[[ Information shown open ]]
(** What is written and read of a structure, behind its size. *)
Definition sized_law {A} (n : nat) (size : Z) (w : bin unit) (r : bin A) (a : A) : Prop :=
  exists y, writes n w (le_bytes 2 size ++ y) /\ reads n r (le_bytes 2 size ++ y) a.

Lemma oplock_break_law n m : oplock_break_ok m -> sized_law n 24 (write_oplock_break m) read_oplock_break m.
Proof.
  intros [H1 H2]. destruct m as [l fid]. cbn [ob_oplock_level ob_file_id] in *.
  destruct (file_id_law (n + 8) fid H2) as (y & Hw & Hr & Hy).
  exists (concat [le_bytes 1 l; le_bytes 1 0; le_bytes 4 0; y]).
  change (le_bytes 2 24 ++ concat ?l) with (concat (le_bytes 2 24 :: l)). split.
  - unfold write_oplock_break. cbn [ob_oplock_level ob_file_id]. emit.
  - unfold read_oplock_break. do 5 take_step. apply reads_ret.
Qed.

Record lease_break_notify_ok (m : LeaseBreakNotify) : Prop := {
  lbk_epoch : in_range u16_max (lb_new_epoch m);
  lbk_ack : in_range u32_max (lb_ack_required m);
  lbk_key : guid_ok (lb_lease_key m);
  lbk_current : in_range u32_max (lb_current_lease_state m);
  lbk_new : in_range u32_max (lb_new_lease_state m)
}.

Lemma lease_break_notify_law n m :
  lease_break_notify_ok m -> sized_law n 44 (write_lease_break_notify m) read_lease_break_notify m.
Proof.
  intros [H1 H2 H3 H4 H5]. destruct m as [e a k c s].
  cbn [lb_new_epoch lb_ack_required lb_lease_key lb_current_lease_state lb_new_lease_state] in *.
  destruct (guid_law (n + 8) k H3) as (y & Hw & Hr & Hy).
  exists (concat [le_bytes 2 e; le_bytes 4 a; y; le_bytes 4 c; le_bytes 4 s; le_bytes 4 0; le_bytes 4 0; le_bytes 4 0]).
  change (le_bytes 2 44 ++ concat ?l) with (concat (le_bytes 2 44 :: l)). split.
  - unfold write_lease_break_notify.
    cbn [lb_new_epoch lb_ack_required lb_lease_key lb_current_lease_state lb_new_lease_state]. emit.
  - unfold read_lease_break_notify. do 9 take_step. apply reads_ret.
Qed.

Definition lease_break_ack_ok (m : LeaseBreakAckResponse) : Prop := guid_ok (lk_lease_key m) /\ in_range u32_max (lk_lease_state m).

Lemma lease_break_ack_law n m : lease_break_ack_ok m -> sized_law n 36 (write_lease_break_ack m) read_lease_break_ack m.
Proof.
  intros [H1 H2]. destruct m as [k s]. cbn [lk_lease_key lk_lease_state] in *.
  destruct (guid_law (n + 8) k H1) as (y & Hw & Hr & Hy).
  exists (concat [le_bytes 2 0; le_bytes 4 0; y; le_bytes 4 s; le_bytes 8 0]).
  change (le_bytes 2 36 ++ concat ?l) with (concat (le_bytes 2 36 :: l)). split.
  - unfold write_lease_break_ack. cbn [lk_lease_key lk_lease_state]. emit.
  - unfold read_lease_break_ack. do 6 take_step. apply reads_ret.
Qed.

(** ** Errors *)

Definition error_context_ok (c : ErrorResponseContext) : Prop := zlen (ex_error_data c) <= u16_max.

Lemma error_context_law n c :
  error_context_ok c -> exists x, writes n (write_error_context c) x /\ reads n read_error_context x c /\ zlen x <= 15 + u16_max.
Proof.
  intros H. destruct c as [i d]. unfold error_context_ok in H. cbn [ex_error_id ex_error_data] in *.
  pose proof (padding_lt 8 n ltac:(done)) as Hp. pose proof (writes_align n 8) as Ha. pose proof (reads_align n 8) as Hra.
  remember (padding 8 n) as pad eqn:Epad. clear Epad.
  pose proof (writes_count (n + pad) 4 d ltac:(unfold zlen in *; cbn; ints)) as Hc.
  exists (concat [replicate pad 0; le_bytes 4 (zlen d); le_bytes 4 (repr_code i); d]). split_and!.
  - unfold write_error_context. cbn [ex_error_id ex_error_data]. emit.
  - unfold read_error_context. do 2 take_step. eapply reads_segs; [apply reads_repr; by destruct i|]. cbv beta. rewrite zlen_nat.
    eapply reads_segs; [apply reads_exact|]. apply reads_ret.
  - len.
Qed.

Definition error_response_ok (l : list ErrorResponseContext) : Prop := zlen l <= u8_max /\ Forall error_context_ok l.

Lemma sum_bound {A} (l : list A) (v : Z) : foldr Z.add 0 ((fun _ => v) <$> l) = zlen l * v.
Proof. induction l as [|a l IH]; [done|]. cbn [fmap list_fmap foldr]. rewrite IH. unfold zlen. cbn [length]. lia. Qed.

Lemma error_response_law n l : error_response_ok l -> sized_law n 9 (write_error_response l) read_error_response l.
Proof.
  intros [H1 H2].
  destruct (list_law write_error_context read_error_context error_context_ok (fun _ => 15 + u16_max)) with (l := l) (n := (n + 8)%nat)
    as (z & Hzw & Hzr & Hz); [intros; by apply error_context_law|done|]. rewrite sum_bound in Hz.
  assert (Hz32 : zlen z <= u32_max) by (unfold u8_max, u16_max in *; ints).
  pose proof (writes_count (n + 2) 1 l ltac:(unfold zlen in *; cbn; ints)) as Hc.
  exists (concat [le_bytes 1 (zlen l); le_bytes 1 0; le_bytes 4 (zlen z); z]).
  change (le_bytes 2 9 ++ concat ?l) with (concat (le_bytes 2 9 :: l)). split.
  - unfold write_error_response. emit.
  - unfold read_error_response. do 4 take_step. cbn [snd]. rewrite !zlen_nat. cbn [concat]. rewrite app_nil_r.
    apply reads_take_seek; [apply reads_reads_to; eapply reads_at; [|exact Hzr]; len|done].
Qed.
[[ Information shown closed ]]
**Exercise objective**. The entries shown above should be copied out word for word.

**Solution for this task**.
(** What is written and read of a structure, behind its size. *)
Definition sized_law {A} (n : nat) (size : Z) (w : bin unit) (r : bin A) (a : A) : Prop :=
  exists y, writes n w (le_bytes 2 size ++ y) /\ reads n r (le_bytes 2 size ++ y) a.

Lemma oplock_break_law n m : oplock_break_ok m -> sized_law n 24 (write_oplock_break m) read_oplock_break m.
Proof.
  intros [H1 H2]. destruct m as [l fid]. cbn [ob_oplock_level ob_file_id] in *.
  destruct (file_id_law (n + 8) fid H2) as (y & Hw & Hr & Hy).
  exists (concat [le_bytes 1 l; le_bytes 1 0; le_bytes 4 0; y]).
  change (le_bytes 2 24 ++ concat ?l) with (concat (le_bytes 2 24 :: l)). split.
  - unfold write_oplock_break. cbn [ob_oplock_level ob_file_id]. emit.
  - unfold read_oplock_break. do 5 take_step. apply reads_ret.
Qed.

Record lease_break_notify_ok (m : LeaseBreakNotify) : Prop := {
  lbk_epoch : in_range u16_max (lb_new_epoch m);
  lbk_ack : in_range u32_max (lb_ack_required m);
  lbk_key : guid_ok (lb_lease_key m);
  lbk_current : in_range u32_max (lb_current_lease_state m);
  lbk_new : in_range u32_max (lb_new_lease_state m)
}.

Lemma lease_break_notify_law n m :
  lease_break_notify_ok m -> sized_law n 44 (write_lease_break_notify m) read_lease_break_notify m.
Proof.
  intros [H1 H2 H3 H4 H5]. destruct m as [e a k c s].
  cbn [lb_new_epoch lb_ack_required lb_lease_key lb_current_lease_state lb_new_lease_state] in *.
  destruct (guid_law (n + 8) k H3) as (y & Hw & Hr & Hy).
  exists (concat [le_bytes 2 e; le_bytes 4 a; y; le_bytes 4 c; le_bytes 4 s; le_bytes 4 0; le_bytes 4 0; le_bytes 4 0]).
  change (le_bytes 2 44 ++ concat ?l) with (concat (le_bytes 2 44 :: l)). split.
  - unfold write_lease_break_notify.
    cbn [lb_new_epoch lb_ack_required lb_lease_key lb_current_lease_state lb_new_lease_state]. emit.
  - unfold read_lease_break_notify. do 9 take_step. apply reads_ret.
Qed.

Definition lease_break_ack_ok (m : LeaseBreakAckResponse) : Prop := guid_ok (lk_lease_key m) /\ in_range u32_max (lk_lease_state m).

Lemma lease_break_ack_law n m : lease_break_ack_ok m -> sized_law n 36 (write_lease_break_ack m) read_lease_break_ack m.
Proof.
  intros [H1 H2]. destruct m as [k s]. cbn [lk_lease_key lk_lease_state] in *.
  destruct (guid_law (n + 8) k H1) as (y & Hw & Hr & Hy).
  exists (concat [le_bytes 2 0; le_bytes 4 0; y; le_bytes 4 s; le_bytes 8 0]).
  change (le_bytes 2 36 ++ concat ?l) with (concat (le_bytes 2 36 :: l)). split.
  - unfold write_lease_break_ack. cbn [lk_lease_key lk_lease_state]. emit.
  - unfold read_lease_break_ack. do 6 take_step. apply reads_ret.
Qed.

(** ** Errors *)

Definition error_context_ok (c : ErrorResponseContext) : Prop := zlen (ex_error_data c) <= u16_max.

Lemma error_context_law n c :
  error_context_ok c -> exists x, writes n (write_error_context c) x /\ reads n read_error_context x c /\ zlen x <= 15 + u16_max.
Proof.
  intros H. destruct c as [i d]. unfold error_context_ok in H. cbn [ex_error_id ex_error_data] in *.
  pose proof (padding_lt 8 n ltac:(done)) as Hp. pose proof (writes_align n 8) as Ha. pose proof (reads_align n 8) as Hra.
  remember (padding 8 n) as pad eqn:Epad. clear Epad.
  pose proof (writes_count (n + pad) 4 d ltac:(unfold zlen in *; cbn; ints)) as Hc.
  exists (concat [replicate pad 0; le_bytes 4 (zlen d); le_bytes 4 (repr_code i); d]). split_and!.
  - unfold write_error_context. cbn [ex_error_id ex_error_data]. emit.
  - unfold read_error_context. do 2 take_step. eapply reads_segs; [apply reads_repr; by destruct i|]. cbv beta. rewrite zlen_nat.
    eapply reads_segs; [apply reads_exact|]. apply reads_ret.
  - len.
Qed.

Definition error_response_ok (l : list ErrorResponseContext) : Prop := zlen l <= u8_max /\ Forall error_context_ok l.

Lemma sum_bound {A} (l : list A) (v : Z) : foldr Z.add 0 ((fun _ => v) <$> l) = zlen l * v.
Proof. induction l as [|a l IH]; [done|]. cbn [fmap list_fmap foldr]. rewrite IH. unfold zlen. cbn [length]. lia. Qed.

Lemma error_response_law n l : error_response_ok l -> sized_law n 9 (write_error_response l) read_error_response l.
Proof.
  intros [H1 H2].
  destruct (list_law write_error_context read_error_context error_context_ok (fun _ => 15 + u16_max)) with (l := l) (n := (n + 8)%nat)
    as (z & Hzw & Hzr & Hz); [intros; by apply error_context_law|done|]. rewrite sum_bound in Hz.
  assert (Hz32 : zlen z <= u32_max) by (unfold u8_max, u16_max in *; ints).
  pose proof (writes_count (n + 2) 1 l ltac:(unfold zlen in *; cbn; ints)) as Hc.
  exists (concat [le_bytes 1 (zlen l); le_bytes 1 0; le_bytes 4 (zlen z); z]).
  change (le_bytes 2 9 ++ concat ?l) with (concat (le_bytes 2 9 :: l)). split.
  - unfold write_error_response. emit.
  - unfold read_error_response. do 4 take_step. cbn [snd]. rewrite !zlen_nat. cbn [concat]. rewrite app_nil_r.
    apply reads_take_seek; [apply reads_reads_to; eapply reads_at; [|exact Hzr]; len|done].
Qed.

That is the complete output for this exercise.